(Data extracted from a collection)
______________________________

(* ===== verification/Protocols.v ===== *)
(** Protocols: state machines that the effects of a program have to follow.

    A protocol says which effects are allowed in a state, what may be relied on
    about their answers, and the state that an answer leads to.  [follows] checks
    a program against a protocol by its text alone; [follows_run] carries over
    to its runs any relation between protocol states and worlds that the
    interpretation of single effects keeps. *)

From S2P Require Import Websocket.
From S2P Require Export Hoare ManagerFacts.

Record Protocol := {
  pr_state : Type;
  pr_allowed : pr_state -> Eff -> Prop;
  pr_answer : pr_state -> forall e, ans e -> Prop;
  pr_next : pr_state -> forall e, ans e -> pr_state;
}.

Section Follows.
Context (P : Protocol).
Implicit Types s : pr_state P.

(** From [s] the program keeps to the protocol and ends as [Q] says. *)
Fixpoint follows {A} s (p : Prog A) (Q : A -> pr_state P -> Prop) : Prop :=
  match p with
  | Ret a => Q a s
  | Do e k => pr_allowed P s e /\ forall x, pr_answer P s e x -> follows (pr_next P s e x) (k x) Q
  end.

Lemma follows_mono {A} s (p : Prog A) (Q Q' : A -> pr_state P -> Prop) :
  follows s p Q -> (forall a s', Q a s' -> Q' a s') -> follows s p Q'.
Proof.
  intros Hp HQ. revert s Hp. induction p as [a|e k IH]; intros s Hp; simpl in *; [auto|].
  destruct Hp as [He Hk]. split; auto.
Qed.

Lemma follows_seq {A B} s (p : Prog A) (f : A -> Prog B) Q :
  follows s p (fun a s' => follows s' (f a) Q) -> follows s (bind p f) Q.
Proof.
  revert s. induction p as [a|e k IH]; intros s Hp; simpl in *; [done|]. destruct Hp as [He Hk]. split; auto.
Qed.

(** [bind] with the specification of its first part. *)
Lemma follows_bind {A B} s (p : Prog A) (f : A -> Prog B) R Q :
  follows s p R -> (forall a s', R a s' -> follows s' (f a) Q) -> follows s (bind p f) Q.
Proof. intros. apply follows_seq. by eapply follows_mono. Qed.

(** A loop whose body keeps an invariant of the states. *)
Lemma follows_for_each_inv {X} (J : pr_state P -> Prop) s (l : list X) (f : X -> Prog unit)
    (Q : unit -> pr_state P -> Prop) :
  (forall x s', J s' -> follows s' (f x) (fun _ s'' => J s'')) -> (forall s', J s' -> Q tt s') -> J s ->
  follows s (for_each l f) Q.
Proof.
  intros Hf HQ. revert s. induction l as [|x l IH]; intros s Hs; simpl; [auto|].
  eapply follows_bind; [by apply Hf|]. auto.
Qed.

(** A loop whose body comes back to the state it started in. *)
Lemma follows_for_each {X} s (l : list X) (f : X -> Prog unit) (Q : unit -> pr_state P -> Prop) :
  (forall x, follows s (f x) (fun _ s' => s' = s)) -> Q tt s -> follows s (for_each l f) Q.
Proof. intros Hf HQ. apply (follows_for_each_inv (fun s' => s' = s)); [by intros x s' ->|by intros s' ->|done]. Qed.

(** Programs that touch neither the database nor the bus, under a protocol
    that is about these only. *)
Definition ignores_host : Prop :=
  forall s e, quiet_eff e -> pr_allowed P s e /\ forall x, pr_next P s e x = s.

Lemma follows_quiet {A} s (p : Prog A) (Q : A -> pr_state P -> Prop) :
  ignores_host -> all_effs quiet_eff p -> (forall a, Q a s) -> follows s p Q.
Proof.
  intros Hi Hp HQ. induction p as [a|e k IH]; simpl in *; [done|]. destruct Hp as [He Hk].
  destruct (Hi s e He) as [Ha Hn]. split; [done|]. intros x _. rewrite Hn. auto.
Qed.

(** The relation holds along every run. *)
Section Runs.
Context {PG : Postgres} (env : Env) (I : pr_state P -> World -> Prop).
Hypothesis Hstep : forall s e w, pr_allowed P s e -> I s w ->
  pr_answer P s e (run_eff env e w).1 /\ I (pr_next P s e (run_eff env e w).1) (run_eff env e w).2.

Lemma follows_run {A} s (p : Prog A) Q w : follows s p Q -> I s w ->
  exists s', Q (run env p w).1 s' /\ I s' (run env p w).2.
Proof.
  revert s w. induction p as [a|e k IH]; intros s w Hp Hw; simpl in *; [by exists s|]. destruct Hp as [He Hk].
  destruct (Hstep _ _ _ He Hw) as [Hx Hi]. destruct (run_eff env e w) as [x w1]. by eapply IH; [apply Hk|].
Qed.
End Runs.
End Follows.

Lemma terminal_loop_quiet fails execID n inputs : all_effs quiet_eff (terminal_loop fails execID n inputs).
Proof.
  revert n. induction inputs as [|[msg|] inputs IH]; intros n; cbn [terminal_loop]; [done| |done].
  destruct (resize_of msg) as [[cols rows]|]; [by apply all_effs_bind; [solve_effs|]|].
  destruct (fails n); [done|]. by apply all_effs_bind.
Qed.

(** Walks through a program, splitting every branch, down to its effects, which
    [effect] decides after [norm] has unfolded the protocol; [ignores] proves
    [ignores_host].  The user of a request is known and not split on. *)
Ltac head_of t := match t with ?f _ => head_of f | _ => t end.
Ltac split_on x := first [progress cbn [with_user rq_UserID] | destruct x].
Ltac walk_step norm effect ignores :=
  lazymatch goal with
  | |- follows _ _ (Ret _) _ => cbn [follows]
  | |- follows _ _ (for_each _ _) _ => apply follows_for_each; [intros ?|]
  | |- follows _ _ (installPackages _ _) _ => apply follows_quiet; [ignores|apply installPackages_quiet|intros ?]
  | |- follows _ _ (pullImageIfNeeded _) _ => apply follows_quiet; [ignores|apply pullImageIfNeeded_quiet|intros ?]
  | |- follows _ _ (terminal_loop _ _ _ _) _ => apply follows_quiet; [ignores|apply terminal_loop_quiet|intros ?]
  | |- follows _ _ (bind (Ret _) _) _ => cbn [bind]
  | |- follows _ _ (bind (perform _) _) _ => split; [norm; effect|intros ? ?; norm; cbn [bind]]
  | |- follows _ _ (perform _) _ => split; [norm; effect|intros ? ?; norm; cbn [bind]]
  | |- follows _ _ (bind (match ?x with _ => _ end) _) _ => split_on x
  | |- follows _ _ (bind _ _) _ => apply follows_seq
  | |- follows _ _ (match ?x with _ => _ end) _ => split_on x
  | |- follows _ _ (let _ := _ in _) _ => cbv zeta
  | |- follows _ _ ?p _ => let h := head_of p in unfold h
  | |- True => exact I
  | |- ?s = ?s => reflexivity
  end.
(* ===== verification/Prelude.v ===== *)
(** * Verification of the Android virtualization module

    The repository holds the programs that let Android run and talk to
    protected virtual machines.  They are, under src/:

    - authfs: a FUSE file system inside the VM.  It shows files that an
      untrusted host stores, and checks what it reads against fs-verity Merkle
      trees; for writable files it keeps a private Merkle tree of its own.
    - authfs/fd_server: the host's side, a Binder service over a fixed set of
      file descriptors, the storage that authfs does not trust.
    - compos: pvm_exec (host), compsvc and compsvc_worker (VM), which pass
      descriptors through fd_server and authfs to run a compilation task.
    - zipfuse: a read-only FUSE file system over a zip archive.
    - virtmanager and vm: the Binder service that starts crosvm, hands out
      references to VMs and ends a VM with its last reference; and its command
      line tool.

    ** Files

    - [Prelude]: outcomes of Rust code ([Ok], [Err], [Panic], and [NoFuel] for a
      loop whose end depends on its environment), the state-passing monad [M],
      machine integers that panic or wrap as the build profile says
      ([Profile]), slices, the tactics and the lemmas on them.
    - [Io], [Parse]: what the sources use of std::io, libc, str::parse and
      str::split.  [Service]: registering a Binder service, mounting and the
      FUSE message loop, as the [main] functions use them.
    - [Common]: authfs/src/common.rs.  [Crypto]: crypto.rs and auth.rs.
      [Sha256Ref]: a concrete SHA-256 for the witnesses.
    - [FsverityCommon]: fsverity/common.rs and sys.rs.  [Builder]: builder.rs.
      [Verifier]: verifier.rs.  [VerifierFaults]: its reads over a damaged
      tree.  [Editor]: editor.rs.  [EditorConc]: concurrent calls of its
      [write_at], interleaved where the lock is released.  [EditorRace]: the
      same with calls of [resize], and with the lock poisoned by a panic.
      [File]: file.rs, local_file.rs and the in-memory store of editor.rs's
      tests.
    - [MerkleSpec], [Content]: the specifications these are proved against:
      fs-verity's tree and digest of a content; a file as a list of bytes.
    - [VirtFd]: the Binder interface IVirtFdService, as a type class.
      [FdServer]: fd_server/src (main.rs, fsverity.rs), an instance of it.
      [FdServerSpec]: what it promises, a map from numbers to contents.
      [RemoteFile]: remote_file.rs, a client of it.
    - [FuseFs]: fusefs.rs, the FUSE handlers.  [AuthfsSafety]: a small program
      logic for computations that do not panic, and the reads.  [Frames]: which
      part of the world a handler touches.  [AuthfsSpec]: the abstract file
      system that the handlers implement.  [AuthfsMain]: authfs/src/main.rs, the
      options and the pool of files.
    - [Compos]: modules [PvmExec], [CompSvc] and [Worker] for the programs of
      compos/src.  [JailTrace]: the processes that they start and end.
      [ComposRun]: a whole request, from pvm_exec's command line through
      fd_server and the worker to the files of authfs.
    - [ZipInode]: zipfuse/src/inode.rs.  [ZipFuse]: zipfuse/src/main.rs.
      [ZipTyped]: the types of its open buffers.  [ZipClient]: the mounted
      archive as a program sees it (the tests of main.rs).
    - [VmSync]: vm/src/sync.rs.  [VirtManager]: virtmanager/src.  [VirtSpec]: the
      registry of VMs that it implements.  [VmTool]: the rest of vm/src.
    - [ZipTests], [UnitTests], [DigestTests]: the unit tests of the repository,
      translated like the code they test and shown to pass on the model, those
      that compare digests exactly when the digests in them are fs-verity's.

    ** How the code is modelled

    A Rust function is a Rocq function with the same name where possible
    ([Type_method] for methods whose name is used twice).  [Result] and the
    [?] operator are the error monad, a panic is an outcome of its own, and an
    interior-mutable field, a file or the server behind Binder is a world that
    the state monad passes on; the world is returned on every path, so an error
    does not undo earlier effects.  Traits are type classes: [ReadByChunk] and
    [RandomWrite] (file.rs), [Authenticator] (auth.rs), [IVirtFdService] (AIDL).
    What a client may assume of an implementation is a class of laws of its own:
    [BufferTyped] and [FillsPrefix] are what Rust's types or the reader's code
    give for every storage, honest or not; [reads_content] and [StoresContent]
    describe an honest one.  The security theorems use only the former; the
    functional ones use the latter, which is proved of the in-memory store and
    of the remote file over fd_server over [PosixFile] files.

    Code outside the repository is a parameter: BoringSSL's SHA-256
    ([Sha256Ffi], with the contract [Sha256Spec]), regular files ([OsFile],
    [PosixFile]), the fs-verity ioctl ([VerityIoctl]), the descriptor table
    ([FdTable]), the zip library (the record [zip_file]), HashMap's iteration
    order and the fuse crate's Dirent ([ZipEnv]), minijail ([Minijail]), the
    clock and the files of the worker ([WorkerOs], [WorkerFiles]), Binder's
    service manager ([ServiceManager]), the fuse crate ([FuseLib]), crosvm's
    process and the JSON parser ([StartEnv]), the writer of the zip library in
    the tests ([ZipRoundTrip]).

    No theorem assumes that SHA-256 has no collisions (it has): integrity is
    stated as "the authentic bytes, or this run exhibits two different blocks
    with the same hash", with the colliding block among those that the storage
    served in this very run.

    ** What the theorems show

    - Merkle trees: the digest that authfs computes of the leaves is the
      kernel's digest of the content; the tree walk of the verifier visits the
      hash pages that fs-verity defines, without overflow up to 2^61 bytes.
    - Verified reads: an accepted chunk is authentic or exhibits a collision,
      over any storage and any tree; over honest storage every chunk is served.
      The same through the FUSE handlers and through fd_server.  A damaged page
      of the tree fails the chunks below it and no others; and whatever the
      service answers, a FUSE read returns a count or an error and never panics.
    - Verified writes: over any storage the private tree stays the tree of what
      the client wrote, or a collision is exhibited; over an honest store any
      history of writes and resizes leaves exactly the written content and its
      fs-verity digest.  The same over fd_server, and read-after-write through
      the FUSE handlers.  Calls of [write_at] and [resize] that run at the same
      time change, in every interleaving of their lock acquisitions, one plain
      file step by step, whose tree the editor keeps: over any storage, up to a
      collision and to what the storage serves for a truncated chunk; over an
      honest store the plain file is the stored one and the recorded size agrees
      when all have returned, and writes alone return and blend their bytes.  A
      lock that a panic has poisoned stops every later request.
    - The mounted authfs: over fd_server with regular files, every history of
      FUSE requests gets the answers of an abstract file system whose read-only
      nodes are constants and whose writable nodes are byte lists, and leaves
      the served files with the contents that it ends with.
    - fd_server: no request changes a file that is not served for writing;
      requests are validated on every branch; its command line round-trips; and
      over regular files it refines an abstract map from numbers to contents,
      request by request and for every history.
    - compos: descriptors keep their numbers from the request to authfs; the
      wait for the mount ends; the files that the task of a request sees are the
      caller's descriptors, served by fd_server and with the content they had;
      whatever the task does with them, it gets the answers of the abstract file
      system, inputs stay as they were and each output holds what was written;
      on every path, error or not, the worker ends authfs and pvm_exec ends
      fd_server; and the task is started only after authfs was seen at the mount
      point, with the descriptors that opening its files there gave.
    - zipfuse: the inode table is exactly the archive's tree; an open handle
      serves its entry's bytes in every history of requests; lookups find
      exactly the archive's paths; a directory listing is complete, without
      repetition, for every buffer size; a buffer is always of the inode and the
      kind it is keyed by; and a program that stats, reads or lists any path of
      a mounted archive sees the archive, whose modes agree with its entries and
      whose names fit in memory.
    - virtmanager: it refines a registry that maps numbers to VMs, in every
      interleaving and for every history, and a VM that has ended never runs
      again; as a step system with an inductive invariant:
      CIDs are never reused, a VM is killed exactly when nobody refers to it, the
      listing is complete, registered callbacks are called, debug methods are
      restricted, command lines are injective.
    - vm: a thread that waits on the flag returns only after it was raised, and
      every waiting thread returns once it has been raised, in every schedule,
      with spurious wake-ups; [vm run] returns when the VM has died after its
      callback was registered; a VM that was started detached is the manager's
      alone, and is ended by [vm stop], which touches no other VM.
    - Where the code does not do what its documentation or its purpose says,
      a theorem states what it does (the manifest lists them as findings): a
      debug assertion that rejects every multi-leaf tree, one-block files,
      truncation without verification, the size after a short write, the leaf
      after a failed truncation, a lock that a resize during a write poisons,
      unverified reads of writable files, buffers that are never released, callbacks that
      are registered too late, and others.

    ** Fuel and bounds

    [chunks] and the chunk iterator have exact fuel (the length; [csi_fuel], one
    step per byte and one more).  [write_all_at] takes fuel because a store may
    accept zero bytes for ever; over a store that makes progress, the length of
    the buffer and one more is proved to be enough.  The wait for authfs polls
    until a deadline, and the number of polls to the deadline is proved to be
    enough for any clock that advances with a sleep.  The listing client of
    zipfuse takes one request per entry and one more, and its reading client one
    per byte and one more.  Six steps for every thread are enough for a raised
    flag to wake them all.

    ** What is not modelled

    The logger and the option-parsing libraries (a [main] takes the parsed
    options); the kernel behind a mount, the Binder transport and the body of
    the message loops, which are parameters; the C++ microdroid signature tool,
    the Java tests and the build files.  Of the unit tests, the harness that mounts
    an archive is left out (its checks run over the handlers); the
    digests that the tests of authfs compare with are evaluated for a few inputs
    only, since SHA-256 on large ones is slow in the kernel.  Mutexes are
    modelled as atomic operations; the finer interleaving is modelled where
    threads communicate or take a lock several times, in [VirtManager],
    [VmSync], [EditorConc] and [EditorRace].  The references that clients hand to
    virtmanager are to VMs of its own; histories of zipfuse do not stop at a
    request that panics. *)

From stdpp Require Export base list numbers gmap strings pretty.
From Stdlib Require Export ZArith Lia.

______________________________

Problem
The reply should consist solely of the lines above from the one that has "follows_for_each; [intros ?|]" through the one that has "(Ret _) _) _ => cbn [bind]", reproduced exactly.

Task output
  | |- follows _ _ (for_each _ _) _ => apply follows_for_each; [intros ?|]
  | |- follows _ _ (installPackages _ _) _ => apply follows_quiet; [ignores|apply installPackages_quiet|intros ?]
  | |- follows _ _ (pullImageIfNeeded _) _ => apply follows_quiet; [ignores|apply pullImageIfNeeded_quiet|intros ?]
  | |- follows _ _ (terminal_loop _ _ _ _) _ => apply follows_quiet; [ignores|apply terminal_loop_quiet|intros ?]
  | |- follows _ _ (bind (Ret _) _) _ => cbn [bind]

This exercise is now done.